Pick each line containing the word "LookupErr" out of the data below.

========================================================================

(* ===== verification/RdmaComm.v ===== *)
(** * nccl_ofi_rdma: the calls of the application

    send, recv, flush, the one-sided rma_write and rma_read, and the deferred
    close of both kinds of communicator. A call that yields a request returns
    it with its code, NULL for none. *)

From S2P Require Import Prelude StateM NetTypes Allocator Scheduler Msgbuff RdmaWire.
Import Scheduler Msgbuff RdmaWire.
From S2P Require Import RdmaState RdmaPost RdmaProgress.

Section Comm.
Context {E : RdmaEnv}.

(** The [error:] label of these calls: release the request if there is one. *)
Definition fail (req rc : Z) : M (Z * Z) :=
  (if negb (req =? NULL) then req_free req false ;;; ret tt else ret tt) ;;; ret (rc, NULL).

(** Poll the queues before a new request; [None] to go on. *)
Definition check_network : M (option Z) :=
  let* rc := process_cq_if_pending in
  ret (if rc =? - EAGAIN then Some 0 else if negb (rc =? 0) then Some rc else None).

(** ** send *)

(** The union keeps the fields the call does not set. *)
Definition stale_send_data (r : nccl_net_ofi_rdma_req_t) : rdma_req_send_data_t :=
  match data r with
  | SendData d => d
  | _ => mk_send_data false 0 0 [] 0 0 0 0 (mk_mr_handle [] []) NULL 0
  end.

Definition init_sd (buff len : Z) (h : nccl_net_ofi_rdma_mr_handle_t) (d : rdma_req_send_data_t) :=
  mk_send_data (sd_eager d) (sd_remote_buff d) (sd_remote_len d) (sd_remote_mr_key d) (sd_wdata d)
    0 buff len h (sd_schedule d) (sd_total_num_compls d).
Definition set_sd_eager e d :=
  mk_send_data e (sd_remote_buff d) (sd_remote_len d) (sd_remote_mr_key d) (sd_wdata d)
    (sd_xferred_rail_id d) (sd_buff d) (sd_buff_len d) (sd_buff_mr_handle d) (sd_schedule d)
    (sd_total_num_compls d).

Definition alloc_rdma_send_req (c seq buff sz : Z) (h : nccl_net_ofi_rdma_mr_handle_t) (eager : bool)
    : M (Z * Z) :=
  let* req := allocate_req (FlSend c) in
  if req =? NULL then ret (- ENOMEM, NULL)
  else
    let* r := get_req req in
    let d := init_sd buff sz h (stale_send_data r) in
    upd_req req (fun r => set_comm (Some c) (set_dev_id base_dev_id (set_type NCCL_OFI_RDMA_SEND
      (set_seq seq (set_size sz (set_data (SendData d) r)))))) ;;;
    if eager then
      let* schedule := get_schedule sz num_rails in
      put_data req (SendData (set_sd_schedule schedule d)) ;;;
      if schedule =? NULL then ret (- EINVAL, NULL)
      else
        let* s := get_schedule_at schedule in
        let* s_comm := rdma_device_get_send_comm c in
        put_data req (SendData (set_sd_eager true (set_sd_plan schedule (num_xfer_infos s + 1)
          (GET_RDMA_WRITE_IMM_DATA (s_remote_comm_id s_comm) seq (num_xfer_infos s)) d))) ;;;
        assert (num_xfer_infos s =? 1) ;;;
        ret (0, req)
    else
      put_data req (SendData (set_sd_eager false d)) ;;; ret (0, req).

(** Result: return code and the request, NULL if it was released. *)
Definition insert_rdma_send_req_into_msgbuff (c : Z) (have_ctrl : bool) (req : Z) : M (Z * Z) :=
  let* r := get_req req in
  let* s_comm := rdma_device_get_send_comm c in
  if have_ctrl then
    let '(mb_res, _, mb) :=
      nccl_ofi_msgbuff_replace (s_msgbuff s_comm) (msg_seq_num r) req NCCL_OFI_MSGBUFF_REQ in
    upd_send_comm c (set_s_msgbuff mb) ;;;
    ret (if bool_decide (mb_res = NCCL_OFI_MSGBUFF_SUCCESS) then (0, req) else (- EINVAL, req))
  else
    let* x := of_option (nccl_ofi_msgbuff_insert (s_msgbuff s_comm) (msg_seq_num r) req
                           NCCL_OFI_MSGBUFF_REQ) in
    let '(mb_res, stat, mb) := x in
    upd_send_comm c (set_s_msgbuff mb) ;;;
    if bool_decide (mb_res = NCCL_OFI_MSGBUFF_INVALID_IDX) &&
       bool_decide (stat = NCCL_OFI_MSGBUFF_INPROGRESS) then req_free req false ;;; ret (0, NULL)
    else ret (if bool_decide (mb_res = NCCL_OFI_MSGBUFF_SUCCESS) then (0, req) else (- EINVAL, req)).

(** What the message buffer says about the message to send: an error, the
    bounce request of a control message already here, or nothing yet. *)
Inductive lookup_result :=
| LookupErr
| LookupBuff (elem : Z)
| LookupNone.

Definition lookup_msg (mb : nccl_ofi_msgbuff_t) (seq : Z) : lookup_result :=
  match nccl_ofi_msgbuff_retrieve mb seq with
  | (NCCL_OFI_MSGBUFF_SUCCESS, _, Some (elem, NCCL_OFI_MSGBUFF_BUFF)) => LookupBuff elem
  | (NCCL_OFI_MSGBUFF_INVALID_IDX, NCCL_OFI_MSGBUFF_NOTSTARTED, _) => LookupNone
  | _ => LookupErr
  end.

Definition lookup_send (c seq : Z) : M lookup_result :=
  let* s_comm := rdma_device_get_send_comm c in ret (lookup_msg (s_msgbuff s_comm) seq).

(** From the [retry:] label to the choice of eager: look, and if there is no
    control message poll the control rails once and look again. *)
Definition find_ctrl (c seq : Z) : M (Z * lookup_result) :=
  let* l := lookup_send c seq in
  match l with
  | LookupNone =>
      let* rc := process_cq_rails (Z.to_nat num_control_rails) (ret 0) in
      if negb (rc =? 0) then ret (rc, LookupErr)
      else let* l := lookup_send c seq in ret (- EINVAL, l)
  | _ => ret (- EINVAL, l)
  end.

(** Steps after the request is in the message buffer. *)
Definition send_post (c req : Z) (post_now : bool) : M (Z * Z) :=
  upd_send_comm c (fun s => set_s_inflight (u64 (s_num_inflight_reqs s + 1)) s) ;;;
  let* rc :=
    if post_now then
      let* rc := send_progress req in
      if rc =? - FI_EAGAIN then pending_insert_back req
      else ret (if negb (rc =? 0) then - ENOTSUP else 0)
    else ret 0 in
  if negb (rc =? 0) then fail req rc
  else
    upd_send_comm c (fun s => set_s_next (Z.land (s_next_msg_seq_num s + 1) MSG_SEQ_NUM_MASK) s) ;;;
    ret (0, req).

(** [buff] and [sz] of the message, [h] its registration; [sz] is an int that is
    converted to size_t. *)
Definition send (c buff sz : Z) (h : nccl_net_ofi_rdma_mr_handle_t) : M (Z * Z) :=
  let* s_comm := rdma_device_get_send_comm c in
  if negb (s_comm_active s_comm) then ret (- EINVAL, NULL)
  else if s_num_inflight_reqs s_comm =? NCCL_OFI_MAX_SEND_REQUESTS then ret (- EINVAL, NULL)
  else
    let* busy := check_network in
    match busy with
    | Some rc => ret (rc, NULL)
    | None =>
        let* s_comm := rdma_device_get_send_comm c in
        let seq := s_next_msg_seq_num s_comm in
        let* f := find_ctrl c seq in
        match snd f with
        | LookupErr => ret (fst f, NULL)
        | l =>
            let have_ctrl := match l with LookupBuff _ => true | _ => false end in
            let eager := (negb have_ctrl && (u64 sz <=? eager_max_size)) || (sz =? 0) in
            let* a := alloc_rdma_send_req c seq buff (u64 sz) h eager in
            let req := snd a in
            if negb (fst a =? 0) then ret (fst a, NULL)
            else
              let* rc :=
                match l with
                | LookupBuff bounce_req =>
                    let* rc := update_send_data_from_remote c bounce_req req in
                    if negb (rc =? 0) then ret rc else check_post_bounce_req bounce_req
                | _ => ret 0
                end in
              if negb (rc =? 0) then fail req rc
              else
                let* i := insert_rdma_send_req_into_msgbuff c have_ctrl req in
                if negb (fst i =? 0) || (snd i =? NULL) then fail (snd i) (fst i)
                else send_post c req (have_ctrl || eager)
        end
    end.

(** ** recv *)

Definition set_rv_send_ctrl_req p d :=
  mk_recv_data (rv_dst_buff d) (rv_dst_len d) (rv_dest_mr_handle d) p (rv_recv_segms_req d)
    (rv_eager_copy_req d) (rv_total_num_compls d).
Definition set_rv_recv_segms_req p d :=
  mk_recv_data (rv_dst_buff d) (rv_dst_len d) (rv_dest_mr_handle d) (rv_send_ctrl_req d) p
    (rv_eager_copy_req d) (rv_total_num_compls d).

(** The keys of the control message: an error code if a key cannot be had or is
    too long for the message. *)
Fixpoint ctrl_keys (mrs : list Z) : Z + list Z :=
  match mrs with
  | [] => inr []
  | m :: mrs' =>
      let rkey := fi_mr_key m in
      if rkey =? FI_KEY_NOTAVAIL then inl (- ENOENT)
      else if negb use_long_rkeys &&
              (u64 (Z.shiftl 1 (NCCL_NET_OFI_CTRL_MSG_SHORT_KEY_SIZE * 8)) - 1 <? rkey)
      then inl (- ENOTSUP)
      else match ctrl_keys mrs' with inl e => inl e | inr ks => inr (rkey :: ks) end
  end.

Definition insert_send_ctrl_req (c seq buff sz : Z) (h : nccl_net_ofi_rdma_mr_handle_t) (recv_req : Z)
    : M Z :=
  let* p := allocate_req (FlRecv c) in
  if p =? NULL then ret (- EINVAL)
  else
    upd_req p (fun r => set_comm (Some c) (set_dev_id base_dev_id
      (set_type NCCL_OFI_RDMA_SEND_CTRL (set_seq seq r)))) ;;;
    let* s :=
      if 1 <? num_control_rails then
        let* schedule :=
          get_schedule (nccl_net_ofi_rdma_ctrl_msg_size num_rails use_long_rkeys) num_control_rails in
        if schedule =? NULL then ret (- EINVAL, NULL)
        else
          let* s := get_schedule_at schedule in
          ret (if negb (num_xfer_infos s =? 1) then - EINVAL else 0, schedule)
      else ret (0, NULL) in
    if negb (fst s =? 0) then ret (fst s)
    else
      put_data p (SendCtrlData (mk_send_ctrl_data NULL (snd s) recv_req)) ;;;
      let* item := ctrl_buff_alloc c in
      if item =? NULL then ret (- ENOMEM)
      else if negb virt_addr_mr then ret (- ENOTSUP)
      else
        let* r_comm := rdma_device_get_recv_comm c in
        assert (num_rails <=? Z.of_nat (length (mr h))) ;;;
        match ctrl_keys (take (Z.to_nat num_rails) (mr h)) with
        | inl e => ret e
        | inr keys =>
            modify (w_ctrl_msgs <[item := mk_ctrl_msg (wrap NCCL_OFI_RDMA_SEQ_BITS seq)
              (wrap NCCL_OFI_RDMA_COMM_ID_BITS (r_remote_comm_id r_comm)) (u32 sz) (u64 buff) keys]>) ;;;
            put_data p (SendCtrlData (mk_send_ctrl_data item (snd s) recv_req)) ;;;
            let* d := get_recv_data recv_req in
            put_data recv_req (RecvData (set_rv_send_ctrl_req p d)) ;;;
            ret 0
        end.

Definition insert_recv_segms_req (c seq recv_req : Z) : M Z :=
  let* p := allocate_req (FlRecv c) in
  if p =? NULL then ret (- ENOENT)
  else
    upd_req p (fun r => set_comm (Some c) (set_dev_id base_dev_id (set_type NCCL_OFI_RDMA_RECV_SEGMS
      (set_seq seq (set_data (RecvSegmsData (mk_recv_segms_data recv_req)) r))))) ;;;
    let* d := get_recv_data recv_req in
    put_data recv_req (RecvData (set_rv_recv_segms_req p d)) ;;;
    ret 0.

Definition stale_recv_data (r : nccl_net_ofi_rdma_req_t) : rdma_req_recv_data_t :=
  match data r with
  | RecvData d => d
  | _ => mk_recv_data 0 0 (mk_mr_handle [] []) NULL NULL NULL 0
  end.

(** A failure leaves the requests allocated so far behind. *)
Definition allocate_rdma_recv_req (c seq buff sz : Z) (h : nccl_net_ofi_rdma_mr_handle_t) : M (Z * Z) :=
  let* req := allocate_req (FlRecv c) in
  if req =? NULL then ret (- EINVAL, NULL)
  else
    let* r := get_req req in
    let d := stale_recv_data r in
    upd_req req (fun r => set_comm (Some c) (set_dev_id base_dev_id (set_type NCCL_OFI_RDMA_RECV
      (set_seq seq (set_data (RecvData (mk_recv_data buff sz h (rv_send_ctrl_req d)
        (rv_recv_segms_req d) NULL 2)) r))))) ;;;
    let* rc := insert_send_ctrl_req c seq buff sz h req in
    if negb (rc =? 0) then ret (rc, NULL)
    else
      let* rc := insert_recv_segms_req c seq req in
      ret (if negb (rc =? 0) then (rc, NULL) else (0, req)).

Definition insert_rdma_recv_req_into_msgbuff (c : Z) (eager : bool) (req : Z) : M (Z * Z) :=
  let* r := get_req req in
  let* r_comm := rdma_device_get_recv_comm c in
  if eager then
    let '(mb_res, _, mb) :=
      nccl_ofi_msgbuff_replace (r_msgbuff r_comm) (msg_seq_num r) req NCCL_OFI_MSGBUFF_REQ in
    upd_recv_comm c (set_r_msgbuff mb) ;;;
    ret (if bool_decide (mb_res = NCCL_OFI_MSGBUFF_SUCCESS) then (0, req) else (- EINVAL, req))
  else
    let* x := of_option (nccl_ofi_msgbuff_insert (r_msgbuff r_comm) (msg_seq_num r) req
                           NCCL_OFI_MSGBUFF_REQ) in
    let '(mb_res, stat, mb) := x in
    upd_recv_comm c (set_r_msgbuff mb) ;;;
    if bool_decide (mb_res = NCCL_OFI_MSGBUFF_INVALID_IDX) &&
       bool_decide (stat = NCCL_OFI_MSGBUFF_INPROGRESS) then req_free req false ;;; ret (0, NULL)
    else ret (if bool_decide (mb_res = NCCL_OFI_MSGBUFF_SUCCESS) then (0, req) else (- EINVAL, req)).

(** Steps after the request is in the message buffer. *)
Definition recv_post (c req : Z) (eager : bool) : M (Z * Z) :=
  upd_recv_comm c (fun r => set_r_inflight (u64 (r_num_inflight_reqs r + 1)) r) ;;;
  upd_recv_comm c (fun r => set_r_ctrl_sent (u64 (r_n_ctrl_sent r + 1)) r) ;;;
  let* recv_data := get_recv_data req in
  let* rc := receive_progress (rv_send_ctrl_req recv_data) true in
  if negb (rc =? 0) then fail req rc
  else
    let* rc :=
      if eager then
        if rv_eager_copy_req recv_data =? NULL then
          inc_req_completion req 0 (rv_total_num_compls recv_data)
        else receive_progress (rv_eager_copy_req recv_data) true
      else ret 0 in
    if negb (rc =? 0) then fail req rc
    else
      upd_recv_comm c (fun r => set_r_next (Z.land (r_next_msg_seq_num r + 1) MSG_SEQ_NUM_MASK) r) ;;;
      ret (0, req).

========================================================================

#### EXPECTED OUTPUT
| LookupErr
  | _ => LookupErr
      if negb (rc =? 0) then ret (rc, LookupErr)
        | LookupErr => ret (fst f, NULL)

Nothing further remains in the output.